In 5 times over the last 5 years, the S&P 500 fell 7.5 per cent or more. In each of these instances, we measured how correlations changed between gold and the S&P 500, Bitcoin and the S&P 500, and Bitcoin and gold. We examined the correlations between other cryptocurrencies and gold and the S&P 500 as well, but found the results were qualitatively similar. So we used Bitcoin as a proxy for crypto in general.

The correlation between gold and the S&P 500 came in as expected. Outside of major downturns, gold and the S&P 500 have just a slight positive correlation of 0.060. Yet, when the S&P 500 plunges, so does its average correlation with gold, which drops to -0.134. The takeaway is clear. Gold does offer some protection in down markets and lives up to its status as a perennial hedge.

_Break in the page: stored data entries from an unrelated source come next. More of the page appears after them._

(** ** [distribution_matching_loss] *)

Lemma chunk2_halves n (xs ys : list (tensor n)) g :
  length xs = length ys -> xs <> [] ->
  chunk2 (Var (n := S n) (xs ++ ys) g)
  = Ok (Var (n := S n) xs g, Var (n := S n) ys g).
Proof.
  intros L Hne. unfold chunk2. cbn [data graph].
  destruct xs as [|x0 xs]; [contradiction|].
  destruct ys as [|y0 ys]; [discriminate|].
  assert (Hlen : Nat.div2 (S (length ((x0 :: xs) ++ y0 :: ys)))
                 = length (x0 :: xs)).
  { rewrite length_app, <- L.
    replace (length (x0 :: xs) + length (x0 :: xs))%nat
      with (2 * length (x0 :: xs))%nat by lia.
    apply Nat.div2_succ_double. }
  rewrite Hlen.
  rewrite firstn_app, firstn_all, Nat.sub_diag. cbn [firstn]. rewrite app_nil_r.
  rewrite skipn_app, skipn_all, Nat.sub_diag. cbn [skipn app].
  change ((x0 :: xs) ++ y0 :: ys) with (x0 :: (xs ++ y0 :: ys)).
  destruct (xs ++ y0 :: ys) eqn:Happ; [|reflexivity].
  exfalso. eapply app_cons_not_nil. symmetry. exact Happ.
Qed.

(** Classifier-free guidance, on one element. *)
Lemma guided_eq g sh n (u t : tensor n) :
  shape_ok sh n u = true -> shape_ok sh n t = true ->
  tmap2 nadd n u (tmap (nmul (Finite g)) n (tmap2 nsub n t u))
  = tmap2 (fun a b => nadd a (nmul (Finite g) (nsub b a))) n u t.
Proof.
  intros _ _. rewrite tmap_tmap2.
  rewrite (tmap2_flip (fun a b => nmul (Finite g) (nsub a b)) n t u).
  now rewrite tmap2_tmap2_same_l.
Qed.

Lemma dm_estimates_eq (real_unet fake_unet : Unet) (s : Scheduler)
    (latents : var 4) (pe npe : var 3) (args : Args) timestep noise
    B sh noisy alphas (eps_fake eps_uncond eps_text : tensor 4) :
  (py_int (IZR (num_train_timesteps s) * min_dm_step_ratio args)
   < py_int (IZR (num_train_timesteps s) * max_dm_step_ratio args))%Z ->
  (0 < B)%nat ->
  length timestep = B ->
  index_select (alphas_cumprod s) timestep = Ok alphas ->
  add_noise s (data latents) noise timestep = Ok noisy ->
  shape_ok (B :: sh) 4 noisy = true ->
  forward fake_unet noisy timestep (data pe) = Ok eps_fake ->
  shape_ok (B :: sh) 4 eps_fake = true ->
  forward real_unet (@app (tensor 3) noisy noisy) (timestep ++ timestep)%list
          (@app (tensor 2) (data npe) (data pe))
  = Ok (@app (tensor 3) eps_uncond eps_text) ->
  shape_ok (B :: sh) 4 eps_uncond = true ->
  shape_ok (B :: sh) 4 eps_text = true ->
  dm_estimates real_unet fake_unet s latents pe npe args timestep noise
  = Ok (Var (n := 4) (epsilon_to_sample 3 alphas eps_fake noisy) [],
        Var (n := 4)
            (epsilon_to_sample 3 alphas
               (tmap2 (fun u t => nadd u (nmul (Finite (guidance_scale args)) (nsub t u)))
                      4 eps_uncond eps_text)
               noisy) []).
Proof.
  intros Hrange HB Lt Hidx Hadd Sn Hfake Sf Hreal Su St.
  unfold dm_estimates, randint_check.
  destruct (Z.ltb_spec
              (py_int (IZR (num_train_timesteps s) * min_dm_step_ratio args))
              (py_int (IZR (num_train_timesteps s) * max_dm_step_ratio args)));
    [|lia].
  cbn [Py.bind]. unfold vadd_noise. cbn [data graph const]. rewrite Hadd.
  cbn [Py.bind]. unfold call_unet at 1. cbn [data]. rewrite Hfake. cbn [Py.bind].
  rewrite (eps_to_mu_eq s 3 B sh _ _ timestep alphas); cbn [data]; auto.
  unfold no_grad at 1. cbn [Py.bind data].
  unfold call_unet. unfold cat at 1 2. cbn [data graph].
  match goal with
  | |- context [forward real_unet ?a ?b ?c] =>
      change (forward real_unet a b c = Ok (@app (tensor 3) eps_uncond eps_text))
        in Hreal
  end.
  rewrite Hreal. cbn [Py.bind].
  pose proof (proj1 (shape_ok_S _ _ _ _) Su) as [Lu _].
  pose proof (proj1 (shape_ok_S _ _ _ _) St) as [Lt' _].
  rewrite chunk2_halves.
  2:{ exact (eq_trans Lu (eq_sym Lt')). }
  2:{ intros Hnil. rewrite Hnil in Lu. simpl in Lu. lia. }
  cbn [Py.bind fst snd].
  unfold no_grad, vbcast2, vmap. cbn [data graph].
  rewrite (bcast2_same_shape nsub (B :: sh) 4 _ _ St Su). cbn [Py.bind data graph].
  rewrite (bcast2_same_shape nadd (B :: sh) 4 eps_uncond _ Su)
    by (rewrite tmap_shape; now apply tmap2_shape).
  cbn [Py.bind data graph].
  rewrite (guided_eq _ (B :: sh) 4 _ _ Su St).
  rewrite (eps_to_mu_eq s 3 B sh _ _ timestep alphas); cbn [data]; auto.
  now apply tmap2_shape.
Qed.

The same cannot be said for Bitcoin – or crypto in general. Outside of equity market downturns, Bitcoin and the S&P 500 have had a slight positive correlation of 0.129. Amid the last 5 stock market contractions, however, the correlation between Bitcoin and the S&P 500 jumped to 0.258.

Indeed, in only 2 of the past 5 downturns did the correlation turn negative. On the other hand, true to its reputation, gold exhibited a negative correlation with the benchmark index in 4 out of the last 5 crashes.

But what about Bitcoin and gold? How has that relationship changed during recent panics and downturns? In rising equity markets, Bitcoin and gold have a slight positive correlation of 0.057. Amid stock market crashes, the correlation rises only slightly to 0.064.

So, whatever the state of the equity markets, the correlation between gold and Bitcoin is pretty close to zero.

Based on our data, crypto certainly does not act like digital gold. In times of panic, the correlation between crypto and the stock market actually increases. So, whatever its proponents may say about its utility as a hedge against market downturns, crypto has served as more of an anti-hedge, with its correlation with the S&P 500 rising as stocks plunge.

That said, given the lack of correlation between gold and crypto, the latter may add some diversification benefits to a portfolio. Nevertheless, the overall verdict is undeniable: When it comes to hedging equity risk, Bitcoin and cryptocurrencies are more fool’s gold than digital gold.

Derek Horstmeyer is a professor at George Mason University School of Business. Junchen Xia and Maciej Kowalski are seniors at George Mason University.